1Becker M. D., 2Smith J. R., 3Reveille J. D., 6Levinson R. D., 2Rosenbaum J. T., 2Martin T. M.

1Universitäts- Augenklinik Heidelberg, 2Casey Eye Institute, Oregon Health & Science University, Portland, OR; 3University of Texas, Houston; 4Spondylitis Association of America, Sherman Oaks, CA; 5University of British Columbia, Vancouver; 6Jules Stein Eye Institute, University of California, Los Angeles

Purpose: Acute anterior uveitis (AAU) is the most common form of uveitis not attributed to trauma and has been documented to occur in families. The aim of this study was to identify families with AAU to create a basis to study genetic contributions to disease susceptibility.
Methods: Patients were collected in a collaborative effort between researchers in the U.S., Germany and Canada. They must meet a strict disease phenotype to be included in the analysis: sudden onset, anterior, unilateral, and episodic uveitis. Participants were enrolled after giving informed consent and agreed to release relevant ophthalmological medical records and were interviewed by questionnaire about their disease history. A blood sample for DNA analysis and HLA-B27 genotyping was also obtained.

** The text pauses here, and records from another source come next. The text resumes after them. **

(** * The pyrevm benchmark runner ([runners/pyrevm/runner.py])

    A shallow embedding of the runner and of the Python built-ins it calls,
    followed by the properties of the benchmarking protocol.

    - Python [str] is [string] (a code point above 255 behaves like any other
      character that is neither a hexadecimal digit nor ASCII whitespace);
    - Python [bytes] is a list of integers in [0, 256);
    - Python [int] is [Z]; Python [float] is an IEEE 754 binary64 value, here a
      [spec_float] with precision 53 and maximal exponent 1024;
    - an uncaught exception ends the run: fallible code returns a sum;
    - the engine object [evm] is mutated in place by the source: here its state
      is passed explicitly; an engine operation may raise;
    - the clock, the calls of [print] and the calls made to the engine are
      recorded in one chronological trace; what [sys.stdout] has passed on to
      the output at a given point is computed from the trace. *)

From Stdlib Require Import ZArith NArith PArith List String Ascii Bool Lia.
From Stdlib Require Import Floats.SpecFloat.
Import ListNotations.

Local Open Scope Z_scope.

(** ** Python built-ins used by the runner *)

Module Py.

Definition bytes := list Z.

(** Exceptions raised by the built-ins the runner calls. *)
Inductive BuiltinError : Type :=
| ValueError          (* bytes.fromhex: non-hexadecimal number found *)
| TypeError           (* bytes.fromhex(None), range(None) *)
| OSError             (* open(): no such file, permission denied, ... *)
| OverflowError       (* int too large to convert to float *)
| ZeroDivisionError.  (* float division by zero *)

(** *** [bytes.fromhex] (CPython, [_PyBytes_FromHex]) *)

(** [Py_ISSPACE]: the six ASCII whitespace characters, TAB LF VT FF CR and
    the space. *)
Definition Py_ISSPACE (c : ascii) : bool :=
  let n := Z.of_N (N_of_ascii c) in
  ((9 <=? n) && (n <=? 13)) || (n =? 32).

Results: Members of 27 families with at least 2 affected members were analyzed. From these families, there were 65 affected individuals identified (32 males and 33 females). Out of 149 first-degree relatives of 28 probands, 37 were also affected. Medical histories were completed on 41 of the 65 affected patients. Of these, 32 were HLA-B27 positive, 2 were HLA-B27 negative, and 12 were of unknown status. The self-reported average age of uveitis onset was 35 years.
Conclusions: Using very well defined phenotypic criteria, a collection of families with AAU has been identified in this multi-center study. The extremely high genetic correlation between AAU and HLA-B27 was confirmed. In contrast to sporadic AAU, observations from this study suggest that familial AAU does not have a gender bias. Multiple factors undoubtedly play a role in determining susceptibility to AAU. It is anticipated that future gene-mapping studies on these families will provide new insight into this disease.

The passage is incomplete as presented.